Comprendete ciò che già c’è e ciò che è nascosto uscirà allo scoperto da solo.

3 commenti:

Matthew ha detto...

Ciao, io non ti conosco personalmente, ma quello che hai scritto mi spinge a comunicarti qualche cosa.
Nella vita di ognuno capitano alti e bassi. Questi alti e bassi siamo noi che li mandiamo a noi stessi per crescere e migliorare la nostra consapevolezza. Le crisi,i momenti di ansia e depressione sono delle "Opportunità" che noi diamo a noi stessi. Questo è meraviglioso. Ma stai attento perchè il nostro scopo non è quello di essere sempre depressi e tristi ma il contrario: Vivere in armonia col mondo e con noi stessi. Se la tua depressione "Ritorna" come dici tu vuol dire che non hai risolto alcune cose nella tua vita attuale. Cerca di capire cosa questa depressione ti stia comunicando veramente, cosa tu stai cercando di dire a te stesso. Solo cosi ti lascierà per sempre e vivrai momenti di gioia e di consapevolezza pura.
Poi ricorda che nel mondo non c'è nulla di brutto, nulla. E che in ogni momento non sei solo perchè l'unico Dio non ti lascia mai, neppure per un secondo. Se tu lo desideri Lui ti aiuterà, a tanti mezzi per farlo. Non disperare, ma ama e abbi il coraggio di chiedere e di decidere cosa debba essere la tua via da domani in poi, dichiaralo fortemente difronte all'universo. E la tua vita sarò come la penserai.
Un Abbraccio Matthew

Mattia ha detto...

Ciao Matthew! Grazie per il commento.
Sono assolutamente d'accordo con te praticamente su tutta la linea.

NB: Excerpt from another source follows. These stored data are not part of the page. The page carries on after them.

(* ===== verification/Process.v ===== *)
(** * Process: the processes of [app/cli/] - what they set up and close, in
    which order, their tasks and signals - over the coroutines they run. *)
From S2P Require Import Prelude Exceptions Domain Store Effects Config Repos PostCommit Handlers Auth.
From S2P Require Import Rabbit Publisher Worker Recovery Logging.

(** ** Programs over calls to the outside *)

Inductive Task := HeartbeatTask | RecoveryTask.
Inductive Signal := SIGINT | SIGTERM.

(** The calls a process makes on libraries and the operating system. *)
Inductive Call :=
| CAddSignalHandler (sig : Signal)                   (* loop.add_signal_handler(sig, stop_event.set) *)
| CSignal (sig : Signal)                             (* signal.signal(sig, ...) *)
| CCreateAsyncEngine (url : string)                  (* create_async_engine *)
| CConnectRobust (url : string)                      (* aio_pika.connect_robust *)
| CSleep (delay : Z)                                 (* asyncio.sleep *)
| CRedisFromUrl (url : string)                       (* Redis.from_url *)
| CChannel (publisher_confirms : option bool)        (* connection.channel *)
| CSetQos (prefetch_count : Z)                       (* channel.set_qos *)
| CDeclare (declaration : channel_call)              (* a declaration or binding on the channel *)
| CConsume (queue : string) (no_ack : bool)          (* execute_queue.consume *)
| CAck (body : string)                               (* message.ack *)
| CReject (body : string)                            (* message.reject(requeue=False) *)
| CCancelConsumer (queue : string)                   (* execute_queue.cancel *)
| CCreateTask (task : Task) | CCancelTask (task : Task) | CGather (tasks : list Task)
| CWaitStop                                          (* stop_event.wait() *)
| CMkdir (path : string)                             (* Path(path).parent.mkdir(parents=True, exist_ok=True) *)
| CTouch (path : string)                             (* Path(path).touch() *)
| CRedisClose | CConnectionClose | CEngineDispose
| CLog (message : string).

(** A process: the world its coroutines run in; how a call ends after the calls
    made before it (an exception, or it returns); the calls made so far; and its
    root logger. *)
Record Proc := mkProc {
  pr_world : World;
  pr_answers : list Call -> Call -> option exn;
  pr_calls : list Call;
  pr_logger : RootLogger
}.

Definition P (A : Type) : Type := Proc -> outcome A * Proc.

#[export] Instance P_ret : MRet P := fun A a s => (Ok a, s).
#[export] Instance P_bind : MBind P := fun A B k m s =>
  match m s with
  | (Ok a, s') => k a s'
  | (Exc e, s') => (Exc e, s')
  end.

Definition pthrow {A} (e : exn) : P A := fun s => (Exc e, s).
Definition plift {A} (o : outcome A) : P A := fun s => (o, s).

(** [try: m  except Exception: ...] *)
Definition ptry {A} (m : P A) : P (outcome A) := fun s => let '(o, s') := m s in (Ok o, s').

Definition pwhen (b : bool) (m : P unit) : P unit := if b then m else mret tt.

(** [try: body  finally: cleanup]; an exception of [cleanup] replaces the
    outcome. *)
Definition finally {A} (body : P A) (cleanup : P unit) : P A := fun s =>
  let '(o, s1) := body s in
  match cleanup s1 with
  | (Ok _, s2) => (o, s2)
  | (Exc e, s2) => (Exc e, s2)
  end.

Definition call (c : Call) : P unit := fun s =>
  (match pr_answers s (pr_calls s) c with Some e => Exc e | None => Ok tt end,
   mkProc (pr_world s) (pr_answers s) (pr_calls s ++ [c]) (pr_logger s)).

Fixpoint calls (cs : list Call) : P unit :=
  match cs with [] => mret tt | c :: cs' => call c;; calls cs' end.

(** A coroutine of the application, to its end. *)
Definition run_coroutine {A} (m : M A) : P A := fun s =>
  let '(o, w) := m (pr_world s) in (o, mkProc w (pr_answers s) (pr_calls s) (pr_logger s)).

(** [configure_logging]. *)
Definition set_up_logging (level : string) : P unit := fun s =>
  (Ok tt, mkProc (pr_world s) (pr_answers s) (pr_calls s) (configure_logging level (pr_logger s))).

(** ** [app/cli/runtime.py] *)

Definition is_not_implemented (e : exn) : bool :=
  match e with OtherErr name _ => String.eqb name "NotImplementedError" | _ => false end.

Definition install_handler (sig : Signal) : P unit :=
  o ← ptry (call (CAddSignalHandler sig));
  match o with
  | Ok _ => mret tt
  | Exc e => if is_not_implemented e then call (CSignal sig) else pthrow e
  end.

Definition install_shutdown_handlers : P unit :=
  install_handler SIGINT;; install_handler SIGTERM.

Definition run_background_loop (run : P unit) (service_name : string) : P unit :=
  install_shutdown_handlers;;
  call (CLog (service_name +:+ "_started"));;
  finally run (call (CLog (service_name +:+ "_stopped"))).

(** ** [app/cli/heartbeat.py] *)

Definition touch_heartbeat (path : string) : P unit :=
  call (CMkdir path);; call (CTouch path).

(** [touch_heartbeat_forever] by its instants, in microseconds: the times at
    which it has touched the file, from time [t] on.  Each round takes some time to
    do so, given by [takes]; [stop_event] is set at time [stop]; [fuel] rounds. *)
Fixpoint touch_heartbeat_forever (fuel : nat) (interval_seconds : Z) (stop : Z) (takes : nat -> Z)
    (round : nat) (t : Z) : list Z :=
  match fuel with
  | O => []
  | S fuel' =>
      if stop <=? t then []
      else
        let touched := t + takes round in
        let woken := Z.max touched (Z.min stop (touched + seconds interval_seconds)) in
        touched :: touch_heartbeat_forever fuel' interval_seconds stop takes (S round) woken
  end.

(** ** Connections *)

(** [connect_robust_with_retry] with [asyncio.sleep], its last [left] attempts. *)
Fixpoint connect_attempts (url : string) (attempts attempt_number : Z) (left : nat) : P unit :=
  match left with
  | O => pthrow AssertionErr
  | S left' =>
      o ← ptry (call (CConnectRobust url));
      match o with
      | Ok _ => mret tt
      | Exc e =>
          if attempt_number =? attempts then pthrow e
          else
            call (CSleep (retry_delay attempt_number));;
            connect_attempts url attempts (attempt_number + 1) left'
      end
  end.

Definition connect_with_retry (url : string) : P unit :=
  connect_attempts url (Z.of_nat STARTUP_RETRY_ATTEMPTS) 1 STARTUP_RETRY_ATTEMPTS.

Definition has_path (path : option string) : bool :=
  match path with Some p => negb (String.eqb p "") | None => false end.

Section processes.
Context `{PG : PgDriver} `{DC : DispatchCodec} `{PH : PasswordHash} `{N : WorkerPostCommitNotifier}.
Context (settings : Settings).

(** What every process does first: [settings.validate_runtime()] and
    [configure_logging]. *)
Definition start_process : P unit :=
  plift (validate_runtime settings);;
  set_up_logging (log_level settings).

(** ** [app/cli/create_admin.py] *)
Definition create_admin_run (email password : string) : P unit :=
  set_up_logging (log_level settings);;
  call (CCreateAsyncEngine (database_url settings));;
  finally (_ ← run_coroutine (create_or_update_admin email password); mret tt) (call CEngineDispose).

(** ** [app/cli/run_outbox_publisher.py]; [stop_checks] are the readings of the
    stop event, [healthcheck_file] is the variable HEALTHCHECK_FILE. *)
Definition publish_until_stopped (stop_checks : list bool) (healthcheck_file : option string) : P unit :=
  call (CChannel (Some true));;
  call (CSetQos (outbox_batch_size settings));;
  calls (CDeclare <$> declare_topology);;
  let heartbeat := has_path healthcheck_file in
  pwhen heartbeat (call (CCreateTask HeartbeatTask));;
  finally (run_coroutine (OutboxPublisher.run_forever settings stop_checks))
    (pwhen heartbeat (call (CCancelTask HeartbeatTask);; call (CGather [HeartbeatTask]))).

Definition outbox_publisher_run (stop_checks : list bool) (healthcheck_file : option string) : P unit :=
  start_process;;
  call (CCreateAsyncEngine (database_url settings));;
  connect_with_retry (rabbitmq_url settings);;
  finally (publish_until_stopped stop_checks healthcheck_file)
    (call CConnectionClose;; call CEngineDispose).

Definition outbox_publisher_main (stop_checks : list bool) (healthcheck_file : option string) : P unit :=
  run_background_loop (outbox_publisher_run stop_checks healthcheck_file) "outbox_publisher".

(** ** [app/cli/run_stale_running_recovery.py] *)
Definition stale_running_recovery_run (stop_checks : list bool) : P unit :=
  start_process;;
  call (CCreateAsyncEngine (database_url settings));;
  call (CRedisFromUrl (redis_url settings));;
  finally (run_coroutine (StaleRunningRecovery.run_forever settings stop_checks))
    (call CRedisClose;; call CEngineDispose).

Definition stale_running_recovery_main (stop_checks : list bool) : P unit :=
  run_background_loop (stale_running_recovery_run stop_checks) "stale_running_recovery".

(** ** [app/cli/run_job_worker.py] *)
Section worker.
Context (worker_id : string).

(** The tasks that have not ended. *)
Record Tasks := mkTasks { heartbeat_alive : bool; recovery_alive : bool }.

(** What the event loop runs while [main] waits for the stop event: a message is
    delivered to the consumer; the recovery task makes a round of its loop; the
    heartbeat task makes one of its. *)
Inductive Activity := Delivery (body : string) | RecoveryRound | HeartbeatRound.

(** [consume(message)]: what it raises, the consumer only logs; the message
    then stays unacknowledged. *)
Definition consume (body : string) : P unit :=
  o ← ptry (
    disposition ← run_coroutine
      (JobWorker.handle_message build_job_handler_registry settings worker_id body);
    match disposition with
    | Acked => call (CAck body)
    | RejectedWithoutRequeue => call (CReject body)
    end);
  mret tt.

Definition activity (healthcheck_file : string) (a : Activity) (tasks : Tasks) : P Tasks :=
  match a with
  | Delivery body => consume body;; mret tasks
  | RecoveryRound =>
      if recovery_alive tasks then
        o ← ptry (run_coroutine (StaleRunningRecovery.recover_due_batch_once settings));
        mret (mkTasks (heartbeat_alive tasks) (match o with Ok _ => true | Exc _ => false end))
      else mret tasks
  | HeartbeatRound =>
      if heartbeat_alive tasks then
        o ← ptry (touch_heartbeat healthcheck_file);
        mret (mkTasks (match o with Ok _ => true | Exc _ => false end) (recovery_alive tasks))
      else mret tasks
  end.

Fixpoint activities (healthcheck_file : string) (l : list Activity) (tasks : Tasks) : P Tasks :=
  match l with
  | [] => mret tasks
  | a :: l' => tasks ← activity healthcheck_file a tasks; activities healthcheck_file l' tasks
  end.

(** The body of the [try] of [main]; [meanwhile] is what runs until the stop
    event is set.  [gather] collects the exceptions of the tasks. *)
Definition work_until_stopped (meanwhile : list Activity) (healthcheck_file : option string) : P unit :=
  call (CChannel None);;
  call (CSetQos 4);;
  calls (CDeclare <$> declare_topology);;
  call (CDeclare (DeclareQueue JOBS_EXECUTE_QUEUE_NAME true execute_queue_arguments));;
  call (CConsume JOBS_EXECUTE_QUEUE_NAME false);;
  let heartbeat := has_path healthcheck_file in
  pwhen heartbeat (call (CCreateTask HeartbeatTask));;
  call (CCreateTask RecoveryTask);;
  _ ← activities (default "" healthcheck_file) meanwhile (mkTasks heartbeat true);
  call CWaitStop;;
  call (CCancelConsumer JOBS_EXECUTE_QUEUE_NAME);;
  call (CCancelTask RecoveryTask);;
  pwhen heartbeat (call (CCancelTask HeartbeatTask));;
  call (CGather (RecoveryTask :: if heartbeat then [HeartbeatTask] else [])).

Definition job_worker_main (meanwhile : list Activity) (healthcheck_file : option string) : P unit :=
  start_process;;
  call (CCreateAsyncEngine (database_url settings));;
  connect_with_retry (rabbitmq_url settings);;
  call (CRedisFromUrl (redis_url settings));;
  install_shutdown_handlers;;
  finally (work_until_stopped meanwhile healthcheck_file)
    (call CRedisClose;; call CConnectionClose;; call CEngineDispose).

End worker.
End processes.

Ci sono tante cose che non ho (ancora) "risolto", nella mia vita e con le quali devo e dovrò fare i conti, prima o poi. Ce le abbiamo tutti, altrimenti non saremmo qui... Capire questo è già un bel passo avanti rispetto al livello "base" della nostra comprensione.

In tutto il tuo condivisibilissimo commento c'è una frase che esprime, se non la più grande, una delle più grandi verità dell'intero universo: "nel mondo non c'è nulla di brutto, nulla". Sentire dentro di sè questa verità significa essere usciti dal ciclo di "alti e bassi" e trovarsi al cospetto diretto dell'infinito/Creatore/Dio eccetera e capire l'intrinseca e assoluta perfezione dell'intera esistenza.

Ti ringrazio per il sentito incoraggiamento verso la fine del tuo commento e ricambio molto volentieri il tuo abbraccio ;)

Lorenzo Bellavista ha detto...

Per caso, cercando tutt'altro sono passato di qui.
Vedo che tu non sai chi sei e chiedi chi sono gli altri, metti almeno una foto, no?
Cmq se vuoi uscire dai tuoi drammi, dai tuoi dubbi e da ogni illusione, non fai altro che venirmi a trovare qui: http://paranormale.forumattivo.it

Che non ci siano Dei, angeli o demoni e che questo mondo sia bello o brutto, o che cosa ci sia dietro te lo lascio scoprire da solo dopo che ne avremmo dibattuto nel forum.
Io trasmetto e aiuto chiunque sia Ricercatore, lo posso fare solo perchè ho raggiunto ciò che serve, e nessuno invece può insegnare a me, oggi.
Nel forum puoi registrarti e dibattere di ciò che ti pare, siamo pochi amici, niente sette o cose strambe, io non sono poi di nessuna Religione, anche se sono stato visitato da tutti i Maestri.
Termino qui e scusa se mi sono dilungato.
Il resto spetta a te, alla tua buona volontà, ma oltre il concetto catto-cattolico, psicologico, di fede, ecc.. c'è altro, molto altro che tu, per il momento, non hai ancora scoperto e messo in PRATICA.

Se invece pensi di farcela da solo ti faccio in ogni caso i miei auguri, ma è doveroso dirti "che sarà molto difficile" .. per dirti che è impossibile.

Ciao e stai bene... che la voglia di conoscere non si arresti e no nti fermi mai dentro di te.